A 69-year-old woman presented to the Department of Gynaecology with vaginal bleeding. Ultrasound examination discovered a heterogeneous mass in the cervix. Then, MRI examination of the pelvis was performed. On T2-weighted images, the uterus was replaced by an ill defined and diffuse lesion with inhomogeneous intensity. On T1-weighted images, the lesion appeared with signal hypointensity and was heterogeneously enhanced with contrast material. Additionally, enlarged lymph nodes were found in the pelvic cavity. PET/CT demonstrated high uptake in the region of the uterus and pelvic lymph nodes, which was consistent with MRI findings. The radiologists diagnosed the patient with malignant uterine lesions. The patient underwent hysterectomy and bilateral adnexectomy with pelvic lymph node dissection. Then, systemic radiotherapy and chemotherapy were performed. USC with lymph node metastasis was diagnosed with the help of immuno-histochemical analysis.
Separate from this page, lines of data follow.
(* ===== verification/ExecLemmas.v ===== *)
(** Lemmas on exec.c: the guard page, the arguments on the stack, and loading. *)
From stdpp Require Import gmap.
From S2P Require Import Prelude Ulib Sys Fs Inode Proc Vm VmSpace VmKernel VmCopy VmProps Exec.

#[local] Ltac Zify.zify_post_hook ::= Z.to_euclidean_division_equations.

Section Stack.
Context (kend : Z) (Hkend : KERNBASE < kend).
Notation vm_ok := (vm_ok kend).
Notation uspace := (uspace kend).

(** * [clearpteu] *)

Lemma clear_u e : 0 <= e < 2 ^ 32 -> e mod 8 = 7 -> Z.land e (u32 (Z.lnot PTE_U)) = e - 4.
Proof.
  intros He Hm. apply Z.bits_inj'. intros n Hn. change (u32 (Z.lnot PTE_U)) with (2 ^ 32 - 1 - 4). rewrite Z.land_spec.
  assert (e = 8 * (e / 8) + 7) as Ee by lia. assert (e - 4 = 8 * (e / 8) + 3) as Ee' by lia. set (q := e / 8) in *.
  assert (forall k, 0 <= k < 8 -> Z.testbit (8 * q + k) n = if n <? 3 then Z.testbit k n else Z.testbit q (n - 3)) as Hbits.
  { intros k Hk. destruct (Z.ltb_spec n 3).
    - rewrite <- (Z.mod_pow2_bits_low (8 * q + k) 3 n) by lia. change (2 ^ 3) with 8. f_equal. lia.
    - replace n with ((n - 3) + 3) at 1 by lia. rewrite <- Z.div_pow2_bits by lia. f_equal. change (2 ^ 3) with 8. lia. }
  rewrite Ee', Ee, !Hbits by lia. destruct (Z.ltb_spec n 3).
  - assert (n = 0 \/ n = 1 \/ n = 2) as [->|[->| ->]] by lia; reflexivity.
  - destruct (Z.lt_ge_cases n 32).
    + replace (Z.testbit (2 ^ 32 - 1 - 4) n) with true; [by rewrite andb_true_r|]. symmetry.
      change (2 ^ 32 - 1 - 4) with (8 * 536870911 + 3). replace n with ((n - 3) + 3) by lia. rewrite <- Z.div_pow2_bits by lia. change ((8 * 536870911 + 3) / 2 ^ 3) with (Z.ones 29). apply Z.ones_spec_low. lia.
    + replace (Z.testbit q (n - 3)) with false; [done|]. symmetry. apply Z.testbit_false; [lia|]. rewrite Z.div_small; [done|]. split; [lia|].
      apply Z.lt_le_trans with (2 ^ 29); [lia|]. apply Z.pow_le_mono_r; lia.
Qed.

(** The page stays mapped for the kernel and is closed to the process. *)
Lemma clearpteu_ok m L d T V n p :
  vm_ok m L d T V -> 0 <= n < 524288 -> V !! n = Some (entry (v2p p) 6) -> page_ok kend p ->
  exists m', clearpteu m d (4096 * n) = Ok m' /\ vm_ok m' L d T (<[n := entry (v2p p) 2]> V) /\
    (forall j, page_of <$> (<[n := entry (v2p p) 2]> V) !! j = page_of <$> V !! j) /\
    (forall x, (forall q, q ∈ values T -> ~ in_page q x) -> mbytes m' x = mbytes m x).
Proof.
  intros H Hn He Hp. destruct (v2p_p2v _ _ Hp) as (V1 & V2 & V3 & _). destruct (sp_dom _ _ _ _ (vm_space _ _ _ _ _ _ H) n _ He) as [_ [t Ht]].
  assert (entry (v2p p) 6 = v2p p + 7 /\ entry (v2p p) 2 = v2p p + 3) as [E6 E2].
  { unfold entry, PTE_P. rewrite <- !Z.lor_assoc. change (Z.lor 6 1) with 7. change (Z.lor 2 1) with 3. rewrite !(lor_low 12) by (done || lia). done. }
  assert (page_of (entry (v2p p) 2) = page_of (entry (v2p p) 6)) as Epg by (by rewrite !(page_of_entry kend) by (done || lia)).
  unfold clearpteu. rewrite (walk_read kend m L d T V (4096 * n) false H) by (lia || by left). rewrite rbind_ok. replace (4096 * n / 4096) with n by lia. unfold entry_addr. rewrite Ht.
  destruct (entry_read kend m L d T V n t H ltac:(lia) Ht) as (Hne & B1 & B2 & ->). rewrite (proj2 (Z.eqb_neq _ _) Hne), rbind_ok.
  pose proof (sp_ent _ _ _ _ (vm_space _ _ _ _ _ _ H) n t ltac:(lia) Ht) as Hent. rewrite He in Hent. destruct Hent as (-> & Hr & _).
  rewrite clear_u by lia. replace (entry (v2p p) 6 - 4) with (entry (v2p p) 2) by lia. rewrite st32_ok by done. eexists. split; [reflexivity|].
  pose proof (vm_pages _ _ _ _ _ _ H) as Hpg. unfold own in Hpg. pose proof (vm_nodup _ _ _ _ _ _ H) as Hnd. pose proof (own_parts kend m L d T V H) as (N1 & _ & N3 & _ & _).
  assert (t ∈ values T) as HtT by (apply elem_values; by exists (n / 1024)). destruct (vm_page kend _ _ _ _ _ t H (own_tab _ _ _ _ _ Ht)) as [Hpt HtL]. pose proof (page_bounds _ _ Hpt) as Bt.
  assert (forall j, page_of <$> (<[n := entry (v2p p) 2]> V) !! j = page_of <$> V !! j) as Hpages.
  { intros j. destruct (decide (j = n)) as [->|]; [rewrite lookup_insert_eq, He; cbn; by rewrite Epg | by rewrite lookup_insert_ne]. }
  assert (upages (<[n := entry (v2p p) 2]> V) = upages V) as Eup.
  { unfold upages. rewrite user_part_insert, decide_True by (unfold user; lia). rewrite fmap_insert, Epg. rewrite insert_id; [done|]. rewrite lookup_fmap.
    rewrite (proj2 (user_part_lookup V n (entry (v2p p) 6))); [done|]. split; [done | unfold user; lia]. }
  split; [|split; [exact Hpages|]].
  - constructor; unfold own; rewrite ?Eup; [|cbn [mbytes] | exact Hpg | exact Hnd].
    + apply mem_ok_ext; [apply H|]. intros q x Hq Hx. cbn [mbytes]. apply set_word_out. intros Hr'. apply HtL. pose proof (mo_pages _ _ _ (vm_mem _ _ _ _ _ _ H)) as F. rewrite Forall_forall in F.
      assert (t = q) as ->; [|done]. apply (pages_apart kend t q x); [done | by apply F | unfold in_page; lia | done].
    + pose proof (space_set kend (mbytes m) d T V n t (entry (v2p p) 2) (vm_space _ _ _ _ _ _ H)) as Hs. destruct (entry_ok (v2p p) 2 V1 V2 ltac:(lia)) as (Hr2 & _ & Hpr & _). rewrite Hpr in Hs. apply Hs; [| |lia|done|done].
      * apply Forall_cons in Hpg as [Hd Hpg]. constructor; [done|]. by apply Forall_app in Hpg as [? _].
      * by apply NoDup_cons.
  - intros x Hx. cbn [mbytes]. apply set_word_out. intros Hr'. apply (Hx t HtT). unfold in_page. lia.
Qed.

(** * The arguments *)

(** Where the strings go, and where the stack pointer ends. *)
Definition below (sp : Z) (a : bytes) : Z := (sp - (zlen a + 1)) / 4 * 4.

Fixpoint arg_addrs (sp : Z) (argv : list bytes) : list Z :=
  match argv with
  | [] => []
  | a :: argv => below sp a :: arg_addrs (below sp a) argv
  end.

Definition final_sp (sp : Z) (argv : list bytes) : Z := foldl below sp argv.

Lemma final_sp_le argv sp : final_sp sp argv <= sp.
Proof. revert sp. induction argv as [|a argv IH]; intros sp; cbn; [lia|]. specialize (IH (below sp a)). unfold final_sp in IH. unfold below in *. lia. Qed.

Lemma final_sp_aligned argv sp : sp mod 4 = 0 -> final_sp sp argv mod 4 = 0.
Proof. revert sp. induction argv as [|a argv IH]; intros sp H; cbn; [done|]. apply IH. unfold below. lia. Qed.

Lemma align_down x : 0 <= x < 2 ^ 32 -> Z.land x (u32 (Z.lnot 3)) = x / 4 * 4.
Proof. intros Hx. change 3 with (2 ^ 2 - 1). rewrite u32_lnot by lia. rewrite land_high by lia. change (2 ^ 2) with 4. lia. Qed.

(** The page of the stack, from [lo] to [top], may be used by the process. *)
Definition stack_page (V : gmap Z Z) (lo top : Z) : Prop := 0 <= lo /\ top < KERNBASE /\ forall a, lo <= a < top -> accessible V a.

Lemma copyout_stack m L d T V lo top va s :
  vm_ok m L d T V -> stack_page V lo top -> lo <= va -> va + zlen s <= top ->
  exists m', copyout m d va s = Ok (m', 0) /\ vm_ok m' L d T V /\
    forall a, 0 <= a < KERNBASE -> uread m' V a = if decide (va <= a < va + zlen s) then Some (nth (Z.to_nat (a - va)) s 0) else uread m V a.
Proof.
  intros H (Hlo & Htop & Hacc) Hva Hs. destruct (copyout_user kend m L d T V va s H) as (m' & E & H' & R); [lia | lia | intros a Ha; apply Hacc; lia|].
  exists m'. split; [done|]. split; [done|]. intros a Ha. destruct (uaddr V a) as [x|] eqn:Ex; [apply R; [done | by rewrite Ex]|].
  rewrite decide_False; [unfold uread; by rewrite Ex|]. intros Hr. destruct (Hacc a ltac:(lia)) as (e & He & _). unfold uaddr in Ex. by rewrite He in Ex.
Qed.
There was no treatment related complication and no evidence of tumour recurrence at the postoperative 6-month follow-up.
MRI and PET/CT features are sufficient to indicate the malignant nature of a USC, but they are not pathognomonic.
SC is a rare spindle cell carcinoma [1, 2]. It is most commonly found in the lung, followed by the liver, kidney, bladder and gastrointestinal tract [3, 4]. Clinically, SC is an aggressive malignancy with a high rate of metastasis. It responds poorly to treatment and has a poor prognosis (5-year survival rate of 15–42%) [1, 5].
To date, 18 cases of sarcomatoid squamous cell carcinoma of the cervix have been described in the English-language literature. However, only two reports have discussed the MRI or PET features of USC. Here, we present a case of pathologically confirmed USC and the accompanying DCE-MRI and PET/CT findings.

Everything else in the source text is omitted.